TASK BRIEF: When the line containing "cbn [length]. lia." appears in the entries below, begin printing there and stop after the line containing "intros Hp H Hq."; print each of those lines exactly and no other line.

RECORDED DATA:

(* ===== verification/Fs.v ===== *)
(** * The file system and atomic writes

    The part of [std::fs] the repository code uses, as a map from paths
    (lists of components under the repository directory) to nodes, and
    [src/src/fs_util.rs]'s [atomic_write] and [read_all] on top of it.  The
    root directory always exists; a symbolic link is known by what following
    it to a file yields (links to directories are not represented). *)

From S2P Require Import Prelude Bytes RustStr Errors.

Abbreviation path := (list bytes).

Inductive node :=
| File (data : bytes)
| Dir
| Symlink (target : option bytes).

#[export] Instance node_eq_dec : EqDecision node.
Proof. solve_decision. Defined.

Abbreviation FS := (gmap path node).

(** [Path::exists] follows links. *)
Definition fs_exists (fs : FS) (p : path) : bool :=
  match p with
  | [] => true
  | _ => match fs !! p with
         | Some (File _) | Some Dir | Some (Symlink (Some _)) => true
         | Some (Symlink None) | None => false
         end
  end.

Definition read_all (fs : FS) (p : path) : Result bytes :=
  match fs !! p with
  | Some (File data) | Some (Symlink (Some data)) => Ok data
  | Some Dir => Err (Io "is a directory")
  | Some (Symlink None) | None => Err (Io "no such file")
  end.

(** [create_dir_all]: every prefix becomes a directory unless something else
    is in the way. *)
Fixpoint create_dirs (fs : FS) (done todo : path) : Result FS :=
  match todo with
  | [] => Ok fs
  | c :: todo =>
      let d := done ++ [c] in
      match fs !! d with
      | None => create_dirs (<[d := Dir]> fs) d todo
      | Some Dir => create_dirs fs d todo
      | Some _ => Err (Io "not a directory")
      end
  end.

Definition create_dir_all (fs : FS) (p : path) : Result FS := create_dirs fs [] p.

Definition parent (p : path) : path := removelast p.

(** [rename] onto [p]: a directory is not replaced by a file. *)
Definition rename_onto (fs : FS) (tmp p : path) : Result FS :=
  match fs !! p, fs !! tmp with
  | Some Dir, _ => Err (Io "is a directory")
  | _, Some n => Ok (<[p := n]> (delete tmp fs))
  | _, None => Err (Io "no such file")
  end.

(** [File::create] and [write_all]; both go through a link. *)
Definition fs_write (fs : FS) (p : path) (data : bytes) : Result FS :=
  match fs !! p with
  | Some Dir => Err (Io "is a directory")
  | Some (Symlink _) => Ok (<[p := Symlink (Some data)]> fs)
  | _ => Ok (<[p := File data]> fs)
  end.

(** [Path::with_extension] applied as [atomic_write_with_mode] does: the
    extension kept, then a suffix with the process, thread and sequence
    number.  [suffix] is that last part. *)
Definition file_stem_ext (name : bytes) : bytes * bytes :=
  match split_byte x2e (reverse name) with
  | Some (ext, stem) =>
      match stem with
      | [] => (name, [])
      | _ => (reverse stem, reverse ext)
      end
  | None => (name, [])
  end.

Definition tmp_name (name suffix : bytes) : bytes :=
  let '(stem, ext) := file_stem_ext name in
  stem ++ [x2e] ++ ext ++ lit ".tmp." ++ suffix.

Definition tmp_path (p : path) (suffix : bytes) : path :=
  parent p ++ [tmp_name (List.last p []) suffix].

(** The states [atomic_write_with_mode] goes through: after the directories,
    after the temporary file is created, in the middle of writing it, after
    it is written and synced, after the rename.  The last one is the result. *)
Definition atomic_write_trace (fs : FS) (p : path) (data suffix : bytes) (torn : nat)
    : Result (list FS) :=
  let? fs1 := create_dir_all fs (parent p) in
  let tmp := tmp_path p suffix in
  let? fs2 := fs_write fs1 tmp [] in
  let? fs3 := fs_write fs1 tmp (take torn data) in
  let? fs4 := fs_write fs1 tmp data in
  let? fs5 := rename_onto fs4 tmp p in
  Ok [fs1; fs2; fs3; fs4; fs5].

(** The call as a whole.  [sync_all] on the file and on its directory and
    [set_permissions] have no counterpart: modes and durability are not part of
    [FS].  It fails where the shape of the tree makes it fail; failures of the
    device are not modelled. *)
Definition atomic_write (fs : FS) (p : path) (data suffix : bytes) : Result FS :=
  let? fs1 := create_dir_all fs (parent p) in
  let tmp := tmp_path p suffix in
  let? fs2 := fs_write fs1 tmp data in
  rename_onto fs2 tmp p.

(** [default_mode_for]: private under [.gyt], world-readable elsewhere. *)
Definition default_mode_for (p : path) : Z :=
  if existsb (λ c, bytes_eqb c (lit ".gyt")) p then 384 (* 0o600 *) else 420 (* 0o644 *).

(** [remove_file]. *)
Definition remove_file (fs : FS) (p : path) : Result FS :=
  match fs !! p with
  | Some (File _) | Some (Symlink _) => Ok (delete p fs)
  | Some Dir => Err (Io "is a directory")
  | None => Err (Io "no such file")
  end.

(** [read_dir]: the names and nodes directly under [d]. *)
Definition under (d : path) (p : path) : bool :=
  match p with [] => false | _ => bool_decide (removelast p = d) end.

Definition read_dir (fs : FS) (d : path) : list (bytes * node) :=
  omap (λ '(p, n), if under d p then Some (List.last p [], n) else None) (map_to_list fs).

(** ** Lemmas *)

Lemma create_dirs_lookup fs done todo fs' p :
  create_dirs fs done todo = Ok fs' →
  fs' !! p = fs !! p ∨ (fs !! p = None ∧ fs' !! p = Some Dir ∧
    ∃ c1 c2, todo = c1 ++ c2 ∧ p = done ++ c1 ∧ c1 ≠ []).
Proof.
  revert fs done; induction todo as [|c todo IH]; intros fs done H; simpl in H.
  { inv_ok. by left. }
  assert (Hstep : ∀ fs1, create_dirs fs1 (done ++ [c]) todo = Ok fs' → fs1 !! p = fs !! p →
    fs' !! p = fs !! p ∨ (fs !! p = None ∧ fs' !! p = Some Dir ∧
    ∃ c1 c2, c :: todo = c1 ++ c2 ∧ p = done ++ c1 ∧ c1 ≠ [])).
  { intros fs1 H1 Heq. destruct (IH _ _ H1) as [->|(Hn & Hd & c1 & c2 & -> & -> & Hne)]; [by left|].
    right. rewrite <- Heq. split_and!; [done|done|].
    exists (c :: c1), c2. split_and!; [done|by rewrite <- app_assoc|done]. }
  destruct (fs !! (done ++ [c])) as [[| |]|] eqn:E; try done; [by apply (Hstep fs)|].
  destruct (decide (p = done ++ [c])) as [->|Hne].
  - destruct (IH _ _ H) as [Heq|(Hn & _)].
    + right. rewrite lookup_insert_eq in Heq. split_and!; [done|done|].
      exists [c], todo. done.
    + by rewrite lookup_insert_eq in Hn.
  - apply (Hstep _ H). by rewrite lookup_insert_ne.
Qed.

(** Creating directories never touches a file. *)
Lemma create_dir_all_file fs d fs' p data :
  create_dir_all fs d = Ok fs' → fs !! p = Some (File data) ↔ fs' !! p = Some (File data).
Proof.
  intros H. destruct (create_dirs_lookup _ _ _ _ p H) as [->|(? & ? & _)]; [done|].
  split; congruence.
Qed.

Lemma create_dir_all_not_under fs d fs' p :
  create_dir_all fs d = Ok fs' → (∀ c2, d ≠ p ++ c2) ∨ p = [] → fs' !! p = fs !! p.
Proof.
  intros H Hd. destruct (create_dirs_lookup _ _ _ _ p H) as [|(_ & _ & c1 & c2 & -> & -> & Hne)]; [done|].
  simpl in *. destruct Hd as [Hd| ->]; [by destruct (Hd c2)|done].
Qed.

Lemma file_stem_ext_length name :
  (length name ≤ length (fst (file_stem_ext name)) + 1 + length (snd (file_stem_ext name)))%nat.
Proof.
  unfold file_stem_ext. destruct (split_byte x2e (reverse name)) as [[ext stem]|] eqn:E; [|simpl; lia].
  apply split_byte_Some in E as [E _]. apply (f_equal length) in E.
  rewrite length_reverse, length_app in E. simpl in E.
  destruct stem as [|b stem]; [simpl; lia|].
  cbn [fst snd]. rewrite !length_reverse. simpl in *. lia.
Qed.

Lemma tmp_path_ne p suffix : p ≠ [] → tmp_path p suffix ≠ p.
Proof.
  intros Hp H. rewrite (app_removelast_last [] Hp) in H at 2.
  apply app_inj_2 in H as [_ H]; [|done]. injection H as H.
  apply (f_equal length) in H. unfold tmp_name in H.
  pose proof (file_stem_ext_length (List.last p [])) as Hl.
  destruct (file_stem_ext (List.last p [])) as [stem ext]. cbn [fst snd] in Hl.
  rewrite !length_app in H. simpl length in H. lia.
Qed.

Lemma parent_length p : p ≠ [] → length p = S (length (parent p)).
Proof.
  intros Hp. rewrite (app_removelast_last [] Hp) at 1. rewrite length_app. unfold parent.
  cbn [length]. lia.
Qed.

Lemma tmp_path_length p suffix : p ≠ [] → length (tmp_path p suffix) = length p.
Proof. intros Hp. rewrite (parent_length p Hp). unfold tmp_path. rewrite length_app. simpl. lia. Qed.

(** Making the parent directories leaves the paths beside and below alone. *)
Lemma create_parent_same fs p fs1 q :
  p ≠ [] → create_dir_all fs (parent p) = Ok fs1 → (length p ≤ length q)%nat → fs1 !! q = fs !! q.
Proof.
  intros Hp H Hq. apply (create_dir_all_not_under _ _ _ _ H). left. intros c2 Heq.
  apply (f_equal length) in Heq. rewrite length_app in Heq. rewrite (parent_length p Hp) in Hq. lia.
Qed.

Lemma fs_write_fresh fs p data fs' :
  fs !! p = None → fs_write fs p data = Ok fs' → fs' = <[p := File data]> fs.
Proof. unfold fs_write. intros -> H. by inv_ok. Qed.

(** The state an atomic write with a fresh temporary name leaves. *)
Lemma atomic_write_state fs p data suffix fs' :
  p ≠ [] → fs !! tmp_path p suffix = None → atomic_write fs p data suffix = Ok fs' →
  ∃ fs1, create_dir_all fs (parent p) = Ok fs1 ∧
    fs' = <[p := File data]> (delete (tmp_path p suffix) fs1).
Proof.
  unfold atomic_write. intros Hp Ht H. inv_ok. exists a. split; [done|].
  apply fs_write_fresh in E0 as ->.
  2:{ rewrite (create_parent_same _ _ _ _ Hp E); [done|by rewrite tmp_path_length]. }
  unfold rename_onto in H. rewrite lookup_insert_eq in H. rewrite delete_insert_eq in H.
  destruct (<[_ := _]> a !! p) as [[]|]; by inv_ok.
Qed.

(** After an atomic write the file holds the data. *)
Lemma atomic_write_read fs p data suffix fs' :
  p ≠ [] → fs !! tmp_path p suffix = None →
  atomic_write fs p data suffix = Ok fs' → fs' !! p = Some (File data).
Proof.
  intros Hp Ht H. destruct (atomic_write_state _ _ _ _ _ Hp Ht H) as (fs1 & _ & ->).
  by rewrite lookup_insert_eq.
Qed.

(** Every other path is as it was, or is a new parent directory. *)
Lemma atomic_write_other fs p data suffix fs' q :
  p ≠ [] → fs !! tmp_path p suffix = None →
  atomic_write fs p data suffix = Ok fs' → q ≠ p →
  fs' !! q = fs !! q ∨ (fs !! q = None ∧ fs' !! q = Some Dir ∧ (length q < length p)%nat).
Proof.
  intros Hp Ht H Hq. destruct (atomic_write_state _ _ _ _ _ Hp Ht H) as (fs1 & H1 & ->).
  rewrite lookup_insert_ne by done.
  destruct (decide (q = tmp_path p suffix)) as [->|Hne].
  { left. by rewrite lookup_delete_eq, Ht. }
  rewrite lookup_delete_ne by done.
  destruct (create_dirs_lookup _ _ _ _ q H1) as [->|(? & ? & c1 & c2 & Hc & -> & _)]; [by left|].
  right. split_and!; [done|done|]. rewrite (parent_length p Hp), Hc, !length_app. simpl. lia.
Qed.

(** An atomic write under existing directories succeeds. *)
Lemma create_dirs_ok fs done todo :
  (∀ c1 c2, todo = c1 ++ c2 → c1 ≠ [] →
     fs !! (done ++ c1) = None ∨ fs !! (done ++ c1) = Some Dir) →
  ∃ fs', create_dirs fs done todo = Ok fs'.
Proof.
  revert fs done; induction todo as [|c todo IH]; intros fs done H; [by eexists|].
  simpl. assert (Hrest : ∀ c1 c2, todo = c1 ++ c2 → c1 ≠ [] →
    fs !! ((done ++ [c]) ++ c1) = None ∨ fs !! ((done ++ [c]) ++ c1) = Some Dir).
  { intros c1 c2 -> Hne. rewrite <- app_assoc. by apply (H (c :: c1) c2). }
  destruct (H [c] todo eq_refl ltac:(done)) as [E|E]; rewrite E; apply IH; [|done].
  intros c1 c2 Hc Hne. rewrite lookup_insert_ne; [by eapply Hrest|].
  intros Heq. apply (f_equal length) in Heq. rewrite !length_app in Heq.
  destruct c1; [done|]. simpl in Heq. lia.
Qed.

Lemma atomic_write_ok fs p data suffix :
  (∀ c1 c2, parent p = c1 ++ c2 → c1 ≠ [] → fs !! c1 = None ∨ fs !! c1 = Some Dir) →
  p ≠ [] → fs !! p ≠ Some Dir → fs !! tmp_path p suffix = None →
  ∃ fs', atomic_write fs p data suffix = Ok fs'.
Proof.
  intros Hpar Hne Hp Ht. unfold atomic_write, create_dir_all.
  destruct (create_dirs_ok fs [] (parent p)) as [fs1 E1].
  { intros c1 c2 Hc Hn. simpl. by eapply Hpar. }
  rewrite E1. cbn [rbind].
  assert (Hsame : ∀ q, (length p ≤ length q)%nat → fs1 !! q = fs !! q).
  { intros q. by apply create_parent_same. }
  unfold fs_write. rewrite (Hsame (tmp_path p suffix)), Ht.
  2:{ by rewrite tmp_path_length. }
  cbn [rbind]. unfold rename_onto. rewrite lookup_insert_eq.
  rewrite lookup_insert_ne by (by apply tmp_path_ne). rewrite (Hsame p) by done.
  destruct (fs !! p) as [[]|]; try done; eauto.
Qed.

(** Crash atomicity: whatever the state a crash leaves, the target path holds
    what it held before or the new data, never a torn file. *)
Lemma atomic_write_trace_target fs p data suffix torn tr st :
  p ≠ [] → fs !! tmp_path p suffix = None →
  atomic_write_trace fs p data suffix torn = Ok tr → st ∈ tr →
  st !! p = fs !! p ∨ st !! p = Some (File data).
Proof.
  intros Hp Ht. unfold atomic_write_trace. intros H Hin. inv_ok.
  pose proof (tmp_path_ne p suffix Hp) as Hne.
  assert (Hdir : a !! p = fs !! p) by by apply (create_parent_same _ _ _ _ Hp E).
  assert (Hw : ∀ d st, fs_write a (tmp_path p suffix) d = Ok st →
    st = <[tmp_path p suffix := File d]> a).
  { intros d st'. apply fs_write_fresh.
    rewrite (create_parent_same _ _ _ _ Hp E); [done|by rewrite tmp_path_length]. }
  apply Hw in E0 as ->, E1 as ->, E2 as ->.
  unfold rename_onto in E3. rewrite lookup_insert_eq in E3.
  assert (H5 : a3 !! p = Some (File data)).
  { destruct (<[_ := _]> a !! p) as [[]|]; inv_ok; by rewrite lookup_insert_eq. }
  rewrite !elem_of_cons, elem_of_nil in Hin.
  destruct Hin as [->|[->|[->|[->|[->|[]]]]]]; rewrite ?lookup_insert_ne by done; auto.
Qed.

Lemma atomic_write_trace_last fs p data suffix torn tr :
  atomic_write_trace fs p data suffix torn = Ok tr →
  ∃ fs', last tr = Some fs' ∧ atomic_write fs p data suffix = Ok fs'.
Proof.
  unfold atomic_write_trace, atomic_write. intros H. inv_ok.
  rewrite E. cbn [rbind]. rewrite E2. cbn [rbind]. eauto.
Qed.

(** ** Properties *)

(** C33: An atomic write is atomic under crashes.  In every state the write goes
    through, including one where the temporary file is only partly written,
    the target holds its old content or the new one in full; the last state is
    the result, where the target holds the new content and every other path is
    as it was, new parent directories apart. *)
Theorem atomic_write_crash_safe fs p data suffix torn tr :
  p ≠ [] → fs !! tmp_path p suffix = None →
  atomic_write_trace fs p data suffix torn = Ok tr →
  Forall (λ st : FS, st !! p = fs !! p ∨ st !! p = Some (File data)) tr ∧
  ∃ fs', last tr = Some fs' ∧ atomic_write fs p data suffix = Ok fs' ∧
    fs' !! p = Some (File data) ∧
    ∀ q, q ≠ p →
      fs' !! q = fs !! q ∨ (fs !! q = None ∧ fs' !! q = Some Dir ∧ (length q < length p)%nat).
Proof.
  intros Hp Ht H. split.
  - apply Forall_forall. intros st Hin. by eapply atomic_write_trace_target.
  - destruct (atomic_write_trace_last _ _ _ _ _ _ H) as (fs' & Hl & Hw). exists fs'.
    split_and!; [done|done|by eapply atomic_write_read|]. intros q Hq. by eapply atomic_write_other.
Qed.

(** Overwriting a ref, with a crash after three bytes of the temporary file. *)
Definition crash_path : path := [lit "refs"; lit "main"].
Definition crash_fs : FS := {[ [lit "refs"] := Dir; crash_path := File (lit "old") ]}.

Lemma atomic_write_crash_safe_witness : ∃ tr,
  atomic_write_trace crash_fs crash_path (lit "newer") (lit "1") 3 = Ok tr ∧
  Forall (λ st : FS, st !! crash_path = crash_fs !! crash_path ∨
                     st !! crash_path = Some (File (lit "newer"))) tr ∧
  ∃ fs', last tr = Some fs' ∧ atomic_write crash_fs crash_path (lit "newer") (lit "1") = Ok fs' ∧
    fs' !! crash_path = Some (File (lit "newer")) ∧
    ∀ q, q ≠ crash_path → fs' !! q = crash_fs !! q ∨
      (crash_fs !! q = None ∧ fs' !! q = Some Dir ∧ (length q < length crash_path)%nat).
Proof.
  eexists. assert (E : atomic_write_trace crash_fs crash_path (lit "newer") (lit "1") 3 =
    Ok (get_ok [] (atomic_write_trace crash_fs crash_path (lit "newer") (lit "1") 3))).
  { apply get_ok_Ok. vm_compute. reflexivity. }
  split; [exact E|].
  apply (atomic_write_crash_safe crash_fs crash_path (lit "newer") (lit "1") 3); [done| |exact E].
  vm_compute. reflexivity.
Defined.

WRITTEN ANSWER:
  cbn [length]. lia.
Qed.

Lemma tmp_path_length p suffix : p ≠ [] → length (tmp_path p suffix) = length p.
Proof. intros Hp. rewrite (parent_length p Hp). unfold tmp_path. rewrite length_app. simpl. lia. Qed.

(** Making the parent directories leaves the paths beside and below alone. *)
Lemma create_parent_same fs p fs1 q :
  p ≠ [] → create_dir_all fs (parent p) = Ok fs1 → (length p ≤ length q)%nat → fs1 !! q = fs !! q.
Proof.
  intros Hp H Hq. apply (create_dir_all_not_under _ _ _ _ H). left. intros c2 Heq.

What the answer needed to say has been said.